For PerryGolf, the golf cruise market has long been a highly successful one. The company offers dozens of different golf cruising options, both to UK and Ireland courses and other destinations, including the Iberian Peninsula, the Baltic, South Africa, and Australia/New Zealand. Dalgleish expects that market to return in full force.

“Certain people really enjoy the cruising lifestyle,” he says. “They appreciate the convenience of only having to unpack once, as well as the social aspects of traveling together by sea. These clients are eager for those opportunities to return.” Currently, the company is offering nine different cruises for 2021, with the first scheduled for June.
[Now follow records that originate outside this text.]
(** The two classes of binary64 values the degenerate viewports lead to. *)
Definition notFinite (s : spec_float) : bool :=
  match s with
  | S754_nan | S754_infinity _ => true
  | _ => false
  end.

Definition zeroOrNaN (s : spec_float) : bool :=
  match s with
  | S754_nan | S754_zero _ => true
  | _ => false
  end.

(** A viewport with [xMax == xMin]. *)
Definition flatViewport : CanvasUtils.ChartViewport float :=
  {| CanvasUtils.xMin := 0%float; CanvasUtils.xMax := 0%float;
     CanvasUtils.yMin := 0%float; CanvasUtils.yMax := 100%float;
     CanvasUtils.scale := 1%float |}.

(* ================================================================== *)
(** * components/providers/DataProvider.tsx: filters and categories *)
(* ================================================================== *)

Module Filtering.

Import Types.

(** [interface FilterConfig]; an absent [startTime] or [endTime] is
    [undefined]. *)
Record FilterConfig : Type := mkFilterConfig {
  categories : list string;
  timeRange : TimeRange;
  startTime : option Z;
  endTime : option Z
}.

(** The initial state of [filterConfig]. *)
Definition initialFilterConfig : FilterConfig :=
  {| categories := []; timeRange := RangeAll; startTime := None;
     endTime := None |}.

(** [Partial<FilterConfig>]: each key is present or not; a present time
    bound may itself be [undefined]. *)
Record PartialFilterConfig : Type := mkPartialFilterConfig {
  newCategories : option (list string);
  newTimeRange : option TimeRange;
  newStartTime : option (option Z);
  newEndTime : option (option Z)
}.

(** [arr.includes(c)] on strings. *)
Definition includes (arr : list string) (c : string) : bool :=
  existsb (fun x => String.eqb x c) arr.

(** The [filteredData] memo. *)
Definition filteredData (data : list DataPoint) (filterConfig : FilterConfig)
  : list DataPoint :=
  let filtered := data in
  (* Filter by categories *)
  let filtered :=
    if (0 <? length (categories filterConfig))%nat
    then filter (fun point =>
                   includes (categories filterConfig) (category point))
                filtered
    else filtered in
  (* Filter by time range *)
  let filtered :=
    match startTime filterConfig with
    | Some from => filter (fun point => from <=? timestamp point) filtered
    | None => filtered
    end in
  let filtered :=
    match endTime filterConfig with
    | Some to => filter (fun point => timestamp point <=? to) filtered
    | None => filtered
    end in
  filtered.

(** [updateFilter]: [{ ...prev, ...partial }]. *)
Definition updateFilter (prev : FilterConfig) (partial : PartialFilterConfig)
  : FilterConfig :=
  {| categories :=
       match newCategories partial with Some v => v | None => categories prev
       end;
     timeRange :=
       match newTimeRange partial with Some v => v | None => timeRange prev
       end;
     startTime :=
       match newStartTime partial with Some v => v | None => startTime prev
       end;
     endTime :=
       match newEndTime partial with Some v => v | None => endTime prev
       end |}.

(** [{ categories: cs }] *)
Definition onlyCategories (cs : list string) : PartialFilterConfig :=
  {| newCategories := Some cs; newTimeRange := None; newStartTime := None;
     newEndTime := None |}.

(** [Set.prototype.add] on a set kept in insertion order. *)
Definition setAdd (s : list string) (c : string) : list string :=
  if includes s c then s else s ++ [c].

(** The order [Array.prototype.sort()] uses without a comparator, on
    strings: by UTF-16 code units. *)
Definition compareStrings (a b : string) : Z :=
  match JS.compareStrings a b with
  | Lt => -1
  | Eq => 0
  | Gt => 1
  end.

(** The [availableCategories] memo:
    [data.forEach((point) => categories.add(point.category));
     return Array.from(categories).sort()]. *)
Definition availableCategories (data : list DataPoint) : list string :=
  let categories := fold_left (fun s point => setAdd s (category point))
                              data [] in
  JS.sort compareStrings categories.

End Filtering.

(* ================================================================== *)
(** * components/controls/FilterPanel.tsx *)
(* ================================================================== *)

Module FilterPanel.

Import Filtering.

(** [toggleCategory] *)
Definition toggleCategory (filterConfig : FilterConfig) (category : string)
  : FilterConfig :=
  let currentCategories := categories filterConfig in
  let newCategories :=
    if includes currentCategories category
    then (* Remove category *)
      filter (fun c => negb (String.eqb c category)) currentCategories
    else (* Add category *)
      currentCategories ++ [category] in
  updateFilter filterConfig (onlyCategories newCategories).

(** [selectAll]: an empty array means show all. *)
Definition selectAll (filterConfig : FilterConfig) : FilterConfig :=
  updateFilter filterConfig (onlyCategories []).

(** [deselectAll]: a special value to show none. *)
Definition deselectAll (filterConfig : FilterConfig) : FilterConfig :=
  updateFilter filterConfig (onlyCategories ["__none__"%string]).

(** The [checked] state of the checkbox of [category]. *)
Definition isSelected (filterConfig : FilterConfig) (category : string)
  : bool :=
  let isAllSelected := (length (categories filterConfig) =? 0)%nat in
  isAllSelected || includes (categories filterConfig) category.

End FilterPanel.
For players who don’t want to wait until then, Winton has a suggestion: Los Cabos. Distincte took a group of 70 players there in early December and Winton reports that it was a great success.

“Mexico is one of the few international destinations that Americans can venture to right now,” he says. “Visit Los Cabos rallied its suppliers and established protocols to help ensure a safe visit. Many of the destination’s hotels and resorts are participating in a new health security program called Sharecare VERIFIED. Our clients were blown away by the level of safety measures in place, and everyone had a terrific time playing the fantastic courses there and enjoying the fun-in-the-sun Los Cabos lifestyle.”

Dalgleish wonders whether New Zealand may see a spike in its golf traveler numbers as the world edges back to normal.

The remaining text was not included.